[Stored data entries]
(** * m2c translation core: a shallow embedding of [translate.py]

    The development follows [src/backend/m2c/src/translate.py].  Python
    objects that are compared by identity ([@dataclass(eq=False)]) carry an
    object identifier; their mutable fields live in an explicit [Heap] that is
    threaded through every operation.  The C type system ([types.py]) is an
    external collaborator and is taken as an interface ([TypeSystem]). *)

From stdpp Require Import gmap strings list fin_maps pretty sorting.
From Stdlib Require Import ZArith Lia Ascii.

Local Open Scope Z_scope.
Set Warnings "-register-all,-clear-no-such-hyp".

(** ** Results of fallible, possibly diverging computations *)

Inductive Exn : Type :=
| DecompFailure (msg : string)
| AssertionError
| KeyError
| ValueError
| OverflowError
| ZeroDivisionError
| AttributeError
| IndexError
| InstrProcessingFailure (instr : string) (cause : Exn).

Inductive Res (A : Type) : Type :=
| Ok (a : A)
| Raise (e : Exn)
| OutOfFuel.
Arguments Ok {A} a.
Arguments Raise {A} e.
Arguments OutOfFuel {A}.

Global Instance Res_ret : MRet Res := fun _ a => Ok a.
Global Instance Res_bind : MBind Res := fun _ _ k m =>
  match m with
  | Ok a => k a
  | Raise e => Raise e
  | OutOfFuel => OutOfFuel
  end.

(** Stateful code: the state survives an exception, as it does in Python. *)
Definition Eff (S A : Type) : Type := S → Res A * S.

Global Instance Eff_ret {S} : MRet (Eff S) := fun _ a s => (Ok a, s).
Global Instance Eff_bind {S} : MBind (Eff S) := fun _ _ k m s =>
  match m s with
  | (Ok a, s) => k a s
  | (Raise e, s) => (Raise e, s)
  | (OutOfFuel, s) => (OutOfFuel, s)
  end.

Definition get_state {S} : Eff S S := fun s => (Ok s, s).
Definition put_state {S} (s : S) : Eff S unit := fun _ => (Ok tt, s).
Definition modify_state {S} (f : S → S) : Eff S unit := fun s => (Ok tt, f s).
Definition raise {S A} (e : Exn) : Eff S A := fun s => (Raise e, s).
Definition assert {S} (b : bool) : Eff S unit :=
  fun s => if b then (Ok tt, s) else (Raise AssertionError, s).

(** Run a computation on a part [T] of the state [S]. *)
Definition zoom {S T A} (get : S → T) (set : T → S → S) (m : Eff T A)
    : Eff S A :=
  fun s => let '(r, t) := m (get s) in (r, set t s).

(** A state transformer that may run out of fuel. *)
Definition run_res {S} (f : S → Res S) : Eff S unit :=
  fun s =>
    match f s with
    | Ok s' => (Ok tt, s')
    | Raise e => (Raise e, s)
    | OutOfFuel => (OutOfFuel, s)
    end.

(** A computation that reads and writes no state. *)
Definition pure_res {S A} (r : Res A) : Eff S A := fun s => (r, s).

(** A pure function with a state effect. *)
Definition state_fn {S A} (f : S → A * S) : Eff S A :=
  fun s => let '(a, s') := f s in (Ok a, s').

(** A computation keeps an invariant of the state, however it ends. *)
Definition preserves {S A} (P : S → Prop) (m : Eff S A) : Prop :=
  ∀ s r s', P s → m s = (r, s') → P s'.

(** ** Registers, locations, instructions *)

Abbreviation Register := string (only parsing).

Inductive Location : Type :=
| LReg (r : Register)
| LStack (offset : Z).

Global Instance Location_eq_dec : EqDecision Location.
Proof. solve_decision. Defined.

---

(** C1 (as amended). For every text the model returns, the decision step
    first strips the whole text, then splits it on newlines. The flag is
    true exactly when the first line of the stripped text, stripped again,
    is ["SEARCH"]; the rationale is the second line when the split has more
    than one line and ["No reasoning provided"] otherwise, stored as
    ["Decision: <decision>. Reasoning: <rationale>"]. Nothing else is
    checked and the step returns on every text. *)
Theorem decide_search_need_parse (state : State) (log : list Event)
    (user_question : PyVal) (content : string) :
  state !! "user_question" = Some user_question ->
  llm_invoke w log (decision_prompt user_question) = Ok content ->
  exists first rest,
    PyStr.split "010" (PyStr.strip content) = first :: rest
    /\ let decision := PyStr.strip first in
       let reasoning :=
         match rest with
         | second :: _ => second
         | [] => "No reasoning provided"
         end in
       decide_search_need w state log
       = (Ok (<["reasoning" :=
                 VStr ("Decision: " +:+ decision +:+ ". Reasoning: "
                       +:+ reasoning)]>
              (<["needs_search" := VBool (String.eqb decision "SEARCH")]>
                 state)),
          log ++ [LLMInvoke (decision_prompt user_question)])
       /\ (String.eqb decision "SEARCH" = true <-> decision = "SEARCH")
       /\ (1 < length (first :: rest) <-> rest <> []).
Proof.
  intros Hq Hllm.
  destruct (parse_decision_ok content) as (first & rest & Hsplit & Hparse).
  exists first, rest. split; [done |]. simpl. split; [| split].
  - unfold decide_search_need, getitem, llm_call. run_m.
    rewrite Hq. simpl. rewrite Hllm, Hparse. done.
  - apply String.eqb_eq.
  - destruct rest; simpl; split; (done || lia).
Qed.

• _Task to carry out_:
Word for word, restate the lines of the data above that fall between the line holding "S → Prop) (m" and the line holding "Proof. solve_decision. Defined.", inclusive, and no other lines.

• _Completed exercise_:
Definition preserves {S A} (P : S → Prop) (m : Eff S A) : Prop :=
  ∀ s r s', P s → m s = (r, s') → P s'.

(** ** Registers, locations, instructions *)

Abbreviation Register := string (only parsing).

Inductive Location : Type :=
| LReg (r : Register)
| LStack (offset : Z).

Global Instance Location_eq_dec : EqDecision Location.
Proof. solve_decision. Defined.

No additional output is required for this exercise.